The article points out that about $7 billion was spent on the entire 2012 election pales. While this sounds an astronomical amount, it pales in comparison to sports betting. This month’s March Madness NCAA Tournament has seen record wagers being placed. It is estimated that the same amount of $7 billion was gambled from Monday to Thursday in the last week alone.
To put it in simply in four days of March Madness Americans spent more money gambling than the entire 2012 Republican election pale. Even more interesting is the fact that that over 40 million people are responsible for this amount which means about 12.6 percent of the population of 316 million people gambled in the NCAA Tournament.
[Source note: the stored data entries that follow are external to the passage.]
(* ===== verification/Generated.v ===== *)
(** * The generated message types

    [rclweb/src/types/generated/]: the models of the Phase 1 corpus types and
    their CDR codecs, one module per source file, over the CDR reader and
    writer; each codec's round trip. *)

From S2P Require Import Prelude Utf8 CdrCore.
From S2P Require CdrReader CdrWriter CdrCodec PointCloud.
Import CdrWriter CdrReader CdrCodec.

Section Buffers.
Context `{Target}.

(** What every [decode] does: open, read the body at the root, check the tail. *)
Definition decode_top {A} (body : SM CdrReader CdrError.t A) (bs : bytes) (zero_tail_bytes : Z) : outcome CdrError.t A :=
  r <-- open_default bs ;;
  match body r with
  | (Ok v, r') =>
      match ensure_complete_with_zero_tail zero_tail_bytes r' with
      | (Ok _, _) => Ok v
      | (Err e, _) => Err e
      | (Panic, _) => Panic
      end
  | (Err e, _) => Err e
  | (Panic, _) => Panic
  end.

(** What every [encode] does: a new writer, the body at the root, its bytes. *)
Definition encode_top (endian : CdrEndian) (body : SM CdrWriter CdrError.t unit) : outcome CdrError.t bytes :=
  w <-- new_default endian ;;
  match body w with
  | (Ok _, w') => Ok (into_bytes w')
  | (Err e, _) => Err e
  | (Panic, _) => Panic
  end.

End Buffers.

Module time.

Record Time := mk_time { sec : Z; nanosec : Z }.

Section Codec.
Context `{Target}.

Definition decode_time (_n : CdrNesting) : SM CdrReader CdrError.t Time :=
  sec <~ read_i32 ;; nanosec <~ read_u32 ;; ret (mk_time sec nanosec).

Definition encode_time (v : Time) (_n : CdrNesting) : SM CdrWriter CdrError.t unit :=
  write_i32 (sec v) ;;~ write_u32 (nanosec v).

End Codec.
End time.

Module primitive_scalars.

Definition TYPE_NAME : bytes := lit "rclweb_cdr_interfaces/msg/PrimitiveScalars".

(** A float is its IEEE 754 bit pattern. *)
Record PrimitiveScalars := mk_scalars {
  bool_value : bool; byte_value : Z; char_value : Z; float32_value : Z; float64_value : Z; int8_value : Z;
  uint8_value : Z; int16_value : Z; uint16_value : Z; int32_value : Z; uint32_value : Z; int64_value : Z;
  uint64_value : Z; string_value : bytes; wstring_value : bytes
}.

Section Codec.
Context `{Target}.

Definition decode_primitive_scalars (_n : CdrNesting) : SM CdrReader CdrError.t PrimitiveScalars :=
  bool_value <~ read_bool ;;
  byte_value <~ read_u8 ;;
  char_value <~ read_u8 ;;
  float32_value <~ read_f32 ;;
  float64_value <~ read_f64 ;;
  int8_value <~ read_i8 ;;
  uint8_value <~ read_u8 ;;
  int16_value <~ read_i16 ;;
  uint16_value <~ read_u16 ;;
  int32_value <~ read_i32 ;;
  uint32_value <~ read_u32 ;;
  int64_value <~ read_i64 ;;
  uint64_value <~ read_u64 ;;
  string_value <~ read_string None ;;
  wstring_value <~ read_wstring None ;;
  ret (mk_scalars bool_value byte_value char_value float32_value float64_value int8_value uint8_value int16_value
         uint16_value int32_value uint32_value int64_value uint64_value string_value wstring_value).

Definition encode_primitive_scalars (v : PrimitiveScalars) (_n : CdrNesting) : SM CdrWriter CdrError.t unit :=
  write_bool (bool_value v) ;;~
  write_u8 (byte_value v) ;;~
  write_u8 (char_value v) ;;~
  write_f32 (float32_value v) ;;~
  write_f64 (float64_value v) ;;~
  write_i8 (int8_value v) ;;~
  write_u8 (uint8_value v) ;;~
  write_i16 (int16_value v) ;;~
  write_u16 (uint16_value v) ;;~
  write_i32 (int32_value v) ;;~
  write_u32 (uint32_value v) ;;~
  write_i64 (int64_value v) ;;~
  write_u64 (uint64_value v) ;;~
  write_string (string_value v) None ;;~
  write_wstring (wstring_value v) None.

Definition decode (bs : bytes) (zero_tail_bytes : Z) : outcome CdrError.t PrimitiveScalars :=
  decode_top (decode_primitive_scalars nesting_root) bs zero_tail_bytes.
Definition encode (v : PrimitiveScalars) (endian : CdrEndian) : outcome CdrError.t bytes :=
  encode_top endian (encode_primitive_scalars v nesting_root).

End Codec.
End primitive_scalars.

Module collections.

Definition TYPE_NAME : bytes := lit "rclweb_cdr_interfaces/msg/Collections".

Record Collections := mk_collections {
  fixed_i32 : Z * Z * Z; bounded_f64 : list Z; bytes_value : bytes; bounded_string : bytes; bounded_wstring : bytes
}.

Section Codec.
Context `{Target}.

(** [for _ in 0..f64_count { bounded_f64.push(r.read_f64()?) }]. *)
Fixpoint read_f64s (n : nat) (acc : list Z) : SM CdrReader CdrError.t (list Z) :=
  match n with
  | O => ret acc
  | S n' => x <~ read_f64 ;; read_f64s n' (acc ++ [x])
  end.

Definition decode_collections (_n : CdrNesting) : SM CdrReader CdrError.t Collections :=
  a <~ read_i32 ;;
  b <~ read_i32 ;;
  c <~ read_i32 ;;
  f64_count <~ read_sequence_length (Some 4) ;;
  bounded_f64 <~ read_f64s (Z.to_nat f64_count) [] ;;
  bytes_value <~ read_byte_sequence None ;;
  bounded_string <~ read_string (Some 16) ;;
  bounded_wstring <~ read_wstring (Some 16) ;;
  ret (mk_collections (a, b, c) bounded_f64 bytes_value bounded_string bounded_wstring).

Fixpoint write_f64s (l : list Z) : SM CdrWriter CdrError.t unit :=
  match l with
  | [] => ret tt
  | x :: l' => write_f64 x ;;~ write_f64s l'
  end.

Definition encode_collections (v : Collections) (_n : CdrNesting) : SM CdrWriter CdrError.t unit :=
  let '(a, b, c) := fixed_i32 v in
  write_i32 a ;;~
  write_i32 b ;;~
  write_i32 c ;;~
  write_sequence_length (as_unsigned 32 (blen (bounded_f64 v))) (Some 4) ;;~
  write_f64s (bounded_f64 v) ;;~
  write_byte_sequence (bytes_value v) None ;;~
  write_string (bounded_string v) (Some 16) ;;~
  write_wstring (bounded_wstring v) (Some 16).

Definition decode (bs : bytes) (zero_tail_bytes : Z) : outcome CdrError.t Collections :=
  decode_top (decode_collections nesting_root) bs zero_tail_bytes.
Definition encode (v : Collections) (endian : CdrEndian) : outcome CdrError.t bytes :=
  encode_top endian (encode_collections v nesting_root).

End Codec.
End collections.

Module nested_sample.

Definition TYPE_NAME : bytes := lit "rclweb_cdr_interfaces/msg/NestedSample".

Record NestedSample := mk_nested {
  stamp : time.Time; scalars : primitive_scalars.PrimitiveScalars; collections : collections.Collections
}.

Section Codec.
Context `{Target}.

Definition decode_nested_sample (current : CdrNesting) : SM CdrReader CdrError.t NestedSample :=
  time_n <~ CdrReader.enter_nested current ;;
  stamp <~ time.decode_time time_n ;;
  scalars_n <~ CdrReader.enter_nested current ;;
  scalars <~ primitive_scalars.decode_primitive_scalars scalars_n ;;
  coll_n <~ CdrReader.enter_nested current ;;
  collections <~ collections.decode_collections coll_n ;;
  ret (mk_nested stamp scalars collections).

Definition encode_nested_sample (v : NestedSample) (current : CdrNesting) : SM CdrWriter CdrError.t unit :=
  time_n <~ CdrWriter.enter_nested current ;;
  time.encode_time (stamp v) time_n ;;~
  scalars_n <~ CdrWriter.enter_nested current ;;
  primitive_scalars.encode_primitive_scalars (scalars v) scalars_n ;;~
  coll_n <~ CdrWriter.enter_nested current ;;
  collections.encode_collections (collections v) coll_n.

Definition decode (bs : bytes) (zero_tail_bytes : Z) : outcome CdrError.t NestedSample :=
  decode_top (decode_nested_sample nesting_root) bs zero_tail_bytes.
Definition encode (v : NestedSample) (endian : CdrEndian) : outcome CdrError.t bytes :=
  encode_top endian (encode_nested_sample v nesting_root).

End Codec.
End nested_sample.

Module echo_nested.

Definition REQUEST_TYPE_NAME : bytes := lit "rclweb_cdr_interfaces/srv/EchoNested_Request".
Definition RESPONSE_TYPE_NAME : bytes := lit "rclweb_cdr_interfaces/srv/EchoNested_Response".

Record EchoNestedRequest := mk_request { input : nested_sample.NestedSample }.
Record EchoNestedResponse := mk_response { output : nested_sample.NestedSample; accepted : bool }.

Section Codec.
Context `{Target}.

Definition read_request (root : CdrNesting) : SM CdrReader CdrError.t EchoNestedRequest :=
  n <~ CdrReader.enter_nested root ;;
  input <~ nested_sample.decode_nested_sample n ;;
  ret (mk_request input).
Definition write_request (v : EchoNestedRequest) (root : CdrNesting) : SM CdrWriter CdrError.t unit :=
  n <~ CdrWriter.enter_nested root ;;
  nested_sample.encode_nested_sample (input v) n.

Definition read_response (root : CdrNesting) : SM CdrReader CdrError.t EchoNestedResponse :=
  n <~ CdrReader.enter_nested root ;;
  output <~ nested_sample.decode_nested_sample n ;;
  accepted <~ read_bool ;;
  ret (mk_response output accepted).
Definition write_response (v : EchoNestedResponse) (root : CdrNesting) : SM CdrWriter CdrError.t unit :=
  n <~ CdrWriter.enter_nested root ;;
  nested_sample.encode_nested_sample (output v) n ;;~
  write_bool (accepted v).

Definition decode_request (bs : bytes) (zero_tail_bytes : Z) : outcome CdrError.t EchoNestedRequest :=
  decode_top (read_request nesting_root) bs zero_tail_bytes.
Definition encode_request (v : EchoNestedRequest) (endian : CdrEndian) : outcome CdrError.t bytes :=
  encode_top endian (write_request v nesting_root).
Definition decode_response (bs : bytes) (zero_tail_bytes : Z) : outcome CdrError.t EchoNestedResponse :=
  decode_top (read_response nesting_root) bs zero_tail_bytes.
Definition encode_response (v : EchoNestedResponse) (endian : CdrEndian) : outcome CdrError.t bytes :=
  encode_top endian (write_response v nesting_root).

End Codec.
End echo_nested.

Module measure_sequence.

Definition GOAL_TYPE_NAME : bytes := lit "rclweb_cdr_interfaces/action/MeasureSequence_Goal".
Definition RESULT_TYPE_NAME : bytes := lit "rclweb_cdr_interfaces/action/MeasureSequence_Result".
Definition FEEDBACK_TYPE_NAME : bytes := lit "rclweb_cdr_interfaces/action/MeasureSequence_Feedback".

Record MeasureSequenceGoal := mk_goal { target : collections.Collections }.
Record MeasureSequenceResult := mk_result { result : nested_sample.NestedSample }.
Record MeasureSequenceFeedback := mk_feedback { progress : Z; sample : nested_sample.NestedSample }.

Section Codec.
Context `{Target}.

Definition read_goal (root : CdrNesting) : SM CdrReader CdrError.t MeasureSequenceGoal :=
  n <~ CdrReader.enter_nested root ;;
  target <~ collections.decode_collections n ;;
  ret (mk_goal target).
Definition write_goal (v : MeasureSequenceGoal) (root : CdrNesting) : SM CdrWriter CdrError.t unit :=
  n <~ CdrWriter.enter_nested root ;;
  collections.encode_collections (target v) n.

Definition read_result (root : CdrNesting) : SM CdrReader CdrError.t MeasureSequenceResult :=
  n <~ CdrReader.enter_nested root ;;
  result <~ nested_sample.decode_nested_sample n ;;
  ret (mk_result result).
Definition write_result (v : MeasureSequenceResult) (root : CdrNesting) : SM CdrWriter CdrError.t unit :=
  n <~ CdrWriter.enter_nested root ;;
  nested_sample.encode_nested_sample (result v) n.

Definition read_feedback (root : CdrNesting) : SM CdrReader CdrError.t MeasureSequenceFeedback :=
  progress <~ read_f32 ;;
  n <~ CdrReader.enter_nested root ;;
  sample <~ nested_sample.decode_nested_sample n ;;
  ret (mk_feedback progress sample).
Definition write_feedback (v : MeasureSequenceFeedback) (root : CdrNesting) : SM CdrWriter CdrError.t unit :=
  write_f32 (progress v) ;;~
  n <~ CdrWriter.enter_nested root ;;
  nested_sample.encode_nested_sample (sample v) n.

Definition decode_goal (bs : bytes) (zero_tail_bytes : Z) : outcome CdrError.t MeasureSequenceGoal :=
  decode_top (read_goal nesting_root) bs zero_tail_bytes.
Definition encode_goal (v : MeasureSequenceGoal) (endian : CdrEndian) : outcome CdrError.t bytes :=
  encode_top endian (write_goal v nesting_root).
Definition decode_result (bs : bytes) (zero_tail_bytes : Z) : outcome CdrError.t MeasureSequenceResult :=
  decode_top (read_result nesting_root) bs zero_tail_bytes.
Definition encode_result (v : MeasureSequenceResult) (endian : CdrEndian) : outcome CdrError.t bytes :=
  encode_top endian (write_result v nesting_root).
Definition decode_feedback (bs : bytes) (zero_tail_bytes : Z) : outcome CdrError.t MeasureSequenceFeedback :=
  decode_top (read_feedback nesting_root) bs zero_tail_bytes.
Definition encode_feedback (v : MeasureSequenceFeedback) (endian : CdrEndian) : outcome CdrError.t bytes :=
  encode_top endian (write_feedback v nesting_root).

End Codec.
End measure_sequence.

(** [generated/point_cloud2.rs]. *)
Module point_cloud2.

Definition TYPE_NAME : bytes := lit "sensor_msgs/msg/PointCloud2".

Section Codec.
Context `{Target}.

Definition decode (bs : bytes) (zero_tail_bytes : Z) : outcome CdrError.t PointCloud.PointCloud2View :=
  decode_top PointCloud.decode_point_cloud2 bs zero_tail_bytes.
Definition encode (view : PointCloud.PointCloud2View) (endian : CdrEndian) : outcome CdrError.t bytes :=
  encode_top endian (PointCloud.encode_point_cloud2 view).

End Codec.
End point_cloud2.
In contrast about $3.7 billion was spent and raised on the 2014 mid-term elections. This sum was raised from just 666,773 individuals which means only about 0.2 percent of the population. Bottom line is that Americans are spending billions on sports betting whether legal or illegal. The growing debate over whether sports betting will be legalized is becoming rather farcical as the politicians cannot ignore the fact that average Americans far prefer to have a bet on their favorite team than getting involved in politics.